Rewind ten years ago, I was always on the go. I filled my calendar to the brim with commitments and activities. If someone said “can you meet at XYZ time?” and I didn’t already have an appointment on my calendar, I said yes.
Naturally, as anyone who has ever done this experiences, this habit leads to burn out. We cannot go extended periods of time without rest.
Previously, I would go, go, go until I crashed one of two ways.
One reaction was that something really small would upset me so badly I would cry for an hour and then spend the evening in a bubble bath. I never cried or processed my emotions. I never slowed down. So I would run as hard and fast as I could and then every 3-4 months have a total meltdown, take an hour long bath, and then do it all over again.
The other reaction is I would get sick. I had reoccurring colds and every now and then my body would shut all the way down until I had to spend a couple days in bed.

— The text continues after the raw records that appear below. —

(** The fields of [class CacheSimulator], in declaration order. *)
Record CacheSimulator : Type := mkCacheSimulator {
  num_sets : Z;
  num_blocks_per_set : Z;
  block_size : Z;
  write_allocate : bool;
  write_through : bool;
  lru_eviction : bool;
  sets : list CacheSet;
  global_counter : Z;     (* unsigned int *)
  total_loads : Z;
  total_stores : Z;
  load_hits : Z;
  load_misses : Z;
  store_hits : Z;
  store_misses : Z;
  total_cycles : Z;
  set_bits : Z;
  block_bits : Z;
  tag_bits : Z
}.

(** Assignments to the fields that change during a simulation. *)
Section FieldUpdates.
Variable s : CacheSimulator.

Definition with_sets (v : list CacheSet) : CacheSimulator :=
  mkCacheSimulator (num_sets s) (num_blocks_per_set s) (block_size s)
    (write_allocate s) (write_through s) (lru_eviction s)
    v (global_counter s)
    (total_loads s) (total_stores s) (load_hits s) (load_misses s)
    (store_hits s) (store_misses s) (total_cycles s)
    (set_bits s) (block_bits s) (tag_bits s).

Definition with_global_counter (v : Z) : CacheSimulator :=
  mkCacheSimulator (num_sets s) (num_blocks_per_set s) (block_size s)
    (write_allocate s) (write_through s) (lru_eviction s)
    (sets s) v
    (total_loads s) (total_stores s) (load_hits s) (load_misses s)
    (store_hits s) (store_misses s) (total_cycles s)
    (set_bits s) (block_bits s) (tag_bits s).

Definition with_total_loads (v : Z) : CacheSimulator :=
  mkCacheSimulator (num_sets s) (num_blocks_per_set s) (block_size s)
    (write_allocate s) (write_through s) (lru_eviction s)
    (sets s) (global_counter s)
    v (total_stores s) (load_hits s) (load_misses s)
    (store_hits s) (store_misses s) (total_cycles s)
    (set_bits s) (block_bits s) (tag_bits s).

Definition with_total_stores (v : Z) : CacheSimulator :=
  mkCacheSimulator (num_sets s) (num_blocks_per_set s) (block_size s)
    (write_allocate s) (write_through s) (lru_eviction s)
    (sets s) (global_counter s)
    (total_loads s) v (load_hits s) (load_misses s)
    (store_hits s) (store_misses s) (total_cycles s)
    (set_bits s) (block_bits s) (tag_bits s).
(** One healthy life, from an idle supervisor. *)
Lemma life_run (c : helper_life) (h : host) :
  idle h -> spawns c ->
  exists h' evs,
    run (ready_then_exit c) h = Some h'
    /\ idle h'
    /\ trace (os h') = trace (os h) ++ evs
    /\ notifications evs = [Loaded; Gone]
    /\ client (sup h') = None.
Proof.
  intros (s & Ha & Hs & Hc & Hw) ([[sv0 sv1] Hsv] & [[wm0 wm1] Hwm] & H0 & H1).
  destruct h as [wxw w]. cbn [sup os] in Ha, Hs, Hc, Hw.
  unfold ready_then_exit, run, step. cbn [sup os].
  rewrite (spawn_parent_eq _ _ _ _ _ _ _ _ _ _ Hsv Hwm H0 H1).
  cbn [fst snd]. rewrite Ha, Hw. cbn [app].
  rewrite (deliver_consumes_recorded _ s)
    by (cbn; first [reflexivity | assumption]).
  rewrite reap_helper by (cbn; first [reflexivity | assumption]).
  cbn [sup os trace armed next_handle]. eexists. eexists.
  split; [reflexivity |]. cbn [sup os trace].
  split.
  { exists (next_handle w). cbn. repeat split. exact Hc. }
  split; [flat_trace; reflexivity |].
  split; reflexivity.
Qed.

(** X11: any number of helpers that each signal readiness before exiting: the
    xwayland module is told "loaded" and then "exited" once per helper, in
    that order, and between two helpers and at the end exactly one
    readiness subscription is armed and it is the recorded one. *)
Theorem healthy_lives_alternate :
  forall (cs : list helper_life) (h : host),
    idle h ->
    Forall spawns cs ->
    exists h' evs,
      run (concat (map ready_then_exit cs)) h = Some h'
      /\ idle h'
      /\ armed_subscriptions h' = 1%nat
      /\ trace (os h') = trace (os h) ++ evs
      /\ notifications evs = concat (map (fun _ => [Loaded; Gone]) cs).
Proof.
  induction cs as [|c cs IH]; intros h Hidle Hall.
  - exists h, []. cbn. rewrite app_nil_r. repeat split; try assumption.
    destruct Hidle as (s & Ha & _). unfold armed_subscriptions.
    rewrite Ha. reflexivity.
  - apply Forall_cons in Hall as [Hc Hall].
    destruct (life_run c h Hidle Hc) as (h1 & ev1 & Hrun1 & Hidle1 & Ht1 & Hn1 & _).
    destruct (IH h1 Hidle1 Hall) as (h2 & ev2 & Hrun2 & Hidle2 & Harm & Ht2 & Hn2).
    exists h2, (ev1 ++ ev2).
    cbn [map concat]. rewrite run_app, Hrun1, Hrun2.
    repeat split; try assumption.
    + rewrite Ht2, Ht1, app_assoc. reflexivity.
    + unfold notifications in *. rewrite omap_app, Hn1, Hn2. reflexivity.
Qed.

Lemma healthy_lives_alternate_witness :
  idle (mk_host (set_sigusr1_source (Some 4%nat) wxw_running)
                (mk_world ∅ [4%nat] 5 [] ∅ []))
  /\ Forall spawns [mk_life env_ok ":0" 0 11 0; mk_life env_ok ":0" 0 11 1]
  /\ exists h' evs,
       run (concat (map ready_then_exit
                        [mk_life env_ok ":0" 0 11 0;
                         mk_life env_ok ":0" 0 11 1]))
           (mk_host (set_sigusr1_source (Some 4%nat) wxw_running)
                    (mk_world ∅ [4%nat] 5 [] ∅ [])) = Some h'
       /\ armed_subscriptions h' = 1%nat
       /\ notifications evs = [Loaded; Gone; Loaded; Gone].
Proof.
  assert (Hidle : idle (mk_host (set_sigusr1_source (Some 4%nat) wxw_running)
                                (mk_world ∅ [4%nat] 5 [] ∅ []))).
  { exists 4%nat. cbn. repeat split. }
  assert (Hsp : forall st, spawns (mk_life env_ok ":0" 0 11 st)).
  { intros st. unfold spawns. cbn.
    repeat split; [by eexists | by eexists | lia | lia]. }
  assert (Hall : Forall spawns [mk_life env_ok ":0" 0 11 0;
                                mk_life env_ok ":0" 0 11 1]).
  { repeat constructor; apply Hsp. }
  split; [exact Hidle |]. split; [exact Hall |].
  destruct (healthy_lives_alternate _ _ Hidle Hall)
    as (h' & evs & Hrun & _ & Harm & _ & Hn).
  exists h', evs. repeat split; assumption.
Defined.

(** ** Invariants of the supervisor over arbitrary inputs *)















(** ** Descriptors on the command line *)

(** The calls of the child when no [dup] fails, up to the [execv] and what
    follows it. *)
Lemma xserver_child_trace e display abstract_fd unix_fd sv1 wm1 w :
  child_dups_ok e abstract_fd = true ->
  exists rest,
    trace (xserver_child e display abstract_fd unix_fd sv1 wm1 w).2 =
      trace w ++ child_setup e abstract_fd unix_fd sv1 wm1
        ++ [Execv (child_xserver e) (child_argv e display abstract_fd)]
        ++ rest
    /\ Forall (fun ev => match ev with
                         | Log _ | LogContinue _ | Exit_ _ => True
                         | _ => False
                         end) rest.
Proof.
  intros Hok.
  apply child_dups_ok_true in Hok as (Hs & Hu & Hw & Ha).
  unfold xserver_child, child_setup, child_argv, child_xserver, listen_args,
    build_argv.
  unfold_calls. rewrite Hs. cbn -[snprintf_d nl].
  destruct Ha as [Ha | [Ha Hd]]; rewrite Ha; cbn -[snprintf_d nl].
  - rewrite Hu. cbn -[snprintf_d nl]. rewrite Hw. cbn -[snprintf_d nl].
    destruct (config_disable_ac e) as [[|]|], (execv_error e) as [err|];
      cbn -[snprintf_d nl]; unfold_calls; cbn -[snprintf_d nl];
      (eexists; split; [flat_trace; reflexivity | repeat constructor]).
  - rewrite Hd. cbn -[snprintf_d nl]. rewrite Hu. cbn -[snprintf_d nl].
    rewrite Hw. cbn -[snprintf_d nl].
    destruct (config_disable_ac e) as [[|]|], (execv_error e) as [err|];
      cbn -[snprintf_d nl]; unfold_calls; cbn -[snprintf_d nl];
      (eexists; split; [flat_trace; reflexivity | repeat constructor]).
Qed.

(** The entries of the command line read back as the [dup] results. *)
Lemma child_argv_reads_back e display abstract_fd :
  child_dups_ok e abstract_fd = true ->
  dup_abstract e <= INT_MAX -> dup_unix e <= INT_MAX -> dup_wm e <= INT_MAX ->
  reads_back e abstract_fd
    (Execv (child_xserver e) (child_argv e display abstract_fd)).
Proof.
  intros Hok Ha Hu Hw.
  apply child_dups_ok_true in Hok as (Hs0 & Hu0 & Hw0 & Ha0).
  apply Z.ltb_ge in Hs0, Hu0, Hw0.
  assert (Hmin : INT_MIN <= 0) by (unfold INT_MIN; lia).
  unfold reads_back, child_argv, fixed_args, listen_args, parse_d.
  cbn -[snprintf_d INT_MAX].
  rewrite !snprintf_d_int by lia. rewrite !fmt_d_parse.
  repeat split.
  destruct Ha0 as [-> | [-> Hd]]; cbn -[snprintf_d]; [reflexivity |].
  apply Z.ltb_ge in Hd. split; [reflexivity |].
  rewrite snprintf_d_int by lia. apply fmt_d_parse.
Qed.

(** X16: when its [dup] calls succeed with descriptors in the range of an
    [int], the child branch of [spawn_xserver] attempts the [execv], and in
    the calls it makes every [setenv] sets WAYLAND_SOCKET to a string that
    reads back as the duplicate of the display pair's child end, and every
    [execv] has a vector whose entry 5 reads back as the duplicate of the
    unix socket, entry 7 as that of the window-manager pair's child end, and
    entries 9 and 10 are ["-listen"] and the duplicate of the abstract
    socket when one was given, and entry 9 is ["-nolisten"] otherwise. *)
Theorem child_argv_descriptors_read_back :
  forall e display abstract_fd unix_fd sv1 wm1 w,
    child_dups_ok e abstract_fd = true ->
    dup_sv e <= INT_MAX -> dup_abstract e <= INT_MAX ->
    dup_unix e <= INT_MAX -> dup_wm e <= INT_MAX ->
    let r := xserver_child e display abstract_fd unix_fd sv1 wm1 w in
    exists evs argv,
      trace r.2 = trace w ++ evs
      /\ Forall (reads_back e abstract_fd) evs
      /\ Setenv "WAYLAND_SOCKET" (snprintf_d 12 (dup_sv e)) ∈ evs
      /\ Execv (child_xserver e) argv ∈ evs.
Proof.
  intros e display abstract_fd unix_fd sv1 wm1 w Hok Hs Ha Hu Hw r. subst r.
  destruct (xserver_child_trace e display abstract_fd unix_fd sv1 wm1 w Hok)
    as (rest & Ht & Hrest).
  pose proof (child_argv_reads_back e display abstract_fd Hok Ha Hu Hw) as Hrb.
  pose proof Hok as Hok'.
  apply child_dups_ok_true in Hok' as (Hs0 & _).
  apply Z.ltb_ge in Hs0.
  assert (Hmin : INT_MIN <= 0) by (unfold INT_MIN; lia).
  eexists. exists (child_argv e display abstract_fd).
  split; [exact Ht |].
  split.
  { unfold child_setup. rewrite !Forall_app. repeat split.
    - repeat constructor. unfold parse_d.
      rewrite snprintf_d_int by lia. apply fmt_d_parse.
    - destruct (abstract_fd =? 0); repeat constructor.
    - repeat constructor.
    - constructor; [exact Hrb | constructor].
    - eapply Forall_impl; [exact Hrest |]. intros []; cbn; tauto. }
  split; [unfold child_setup; set_solver | set_solver].
Qed.

Lemma child_argv_descriptors_read_back_witness :
  child_dups_ok (env_child None) 5 = true
  /\ dup_sv (env_child None) <= INT_MAX
  /\ dup_abstract (env_child None) <= INT_MAX
  /\ dup_unix (env_child None) <= INT_MAX
  /\ dup_wm (env_child None) <= INT_MAX
  /\ exists evs,
       trace (xserver_child (env_child None) ":0" 5 11 4 6 empty_world).2
         = trace empty_world ++ evs
       /\ Forall (reads_back (env_child None) 5) evs.
Proof.
  assert (Hs : dup_sv (env_child None) <= INT_MAX)
    by (vm_compute; discriminate).
  assert (Ha : dup_abstract (env_child None) <= INT_MAX)
    by (vm_compute; discriminate).
  assert (Hu : dup_unix (env_child None) <= INT_MAX)
    by (vm_compute; discriminate).
  assert (Hw : dup_wm (env_child None) <= INT_MAX)
    by (vm_compute; discriminate).
  split; [reflexivity |]. repeat (split; [assumption |]).
  destruct (child_argv_descriptors_read_back (env_child None) ":0" 5 11 4 6
              empty_world eq_refl Hs Ha Hu Hw)
    as (evs & argv & Ht & Hf & _).
  exists evs. split; assumption.
Defined.

(** ** Helpers that never signal *)

Lemma silent_life_run (c : helper_life) (h : host) :
  settled h -> spawns c ->
  exists h',
    run (silent_exit c) h = Some h'
    /\ settled h'
    /\ armed (os h') = armed (os h) ++ [next_handle (os h)]
    /\ sigusr1_source (sup h') = Some (next_handle (os h)).
Proof.
  intros (Hc & Hw) ([[sv0 sv1] Hsv] & [[wm0 wm1] Hwm] & H0 & H1).
  destruct h as [wxw w]. cbn [sup os] in *.
  unfold silent_exit, run, step. cbn [sup os].
  rewrite (spawn_parent_eq _ _ _ _ _ _ _ _ _ _ Hsv Hwm H0 H1).
  cbn [fst snd]. rewrite Hw. cbn [app].
  rewrite reap_helper by (cbn; first [reflexivity | assumption]).
  eexists. split; [reflexivity |]. cbn.
  repeat split. exact Hc.
Qed.

(** X17: every helper that exits without having signalled readiness leaves one
    more subscription armed: after [n] such helpers in a row there are [n]
    more than before, and the struct records the newest. *)
Theorem silent_exits_accumulate_subscriptions :
  forall (cs : list helper_life) (h : host),
    settled h ->
    Forall spawns cs ->
    exists h',
      run (concat (map silent_exit cs)) h = Some h'
      /\ settled h'
      /\ armed_subscriptions h' = (armed_subscriptions h + length cs)%nat
      /\ armed (os h) `prefix_of` armed (os h').
Proof.
  induction cs as [|c cs IH]; intros h Hset Hall.
  - exists h. cbn. repeat split; try apply Hset; [lia | done].
  - apply Forall_cons in Hall as [Hc Hall].
    destruct (silent_life_run c h Hset Hc) as (h1 & Hrun1 & Hset1 & Ha1 & _).
    destruct (IH h1 Hset1 Hall) as (h2 & Hrun2 & Hset2 & Hn2 & Hp2).
    exists h2. cbn [map concat]. rewrite run_app, Hrun1, Hrun2.
    repeat split; try apply Hset2.
    + rewrite Hn2. unfold armed_subscriptions. rewrite Ha1, length_app.
      cbn. lia.
    + etrans; [| exact Hp2]. rewrite Ha1. by apply prefix_app_r.
Qed.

Nowadays, I sense the feeling rising before the crash. Whether it’s stress, overwhelm or fatigue. At the first notice of it, I figure out how to retreat. I haven’t been on bed rest from a cold or illness in literally years. I no longer have emotional breakdowns over the tiny things.
For me, it takes building a little rest time into every single day. Whether it’s my cup of tea before the kids wake up, or sitting on the couch reading a book after they’re asleep, I know I must prioritize quiet time in my day.
Obviously there are seasons where I can’t. I may have a chaotic stretch where I go-go from wake to crashing at the end of the day, but I know it’s not sustainable. If it happens more than two maybe three days in a row I will look at my calendar and find commitments to cancel so I can stay home and recuperate. I would rather miss out on one activity of a couple hours than days or a week of commitments.
Building rest into every day, even if all I get is 15 or 30 minutes, is an essential part of my routine.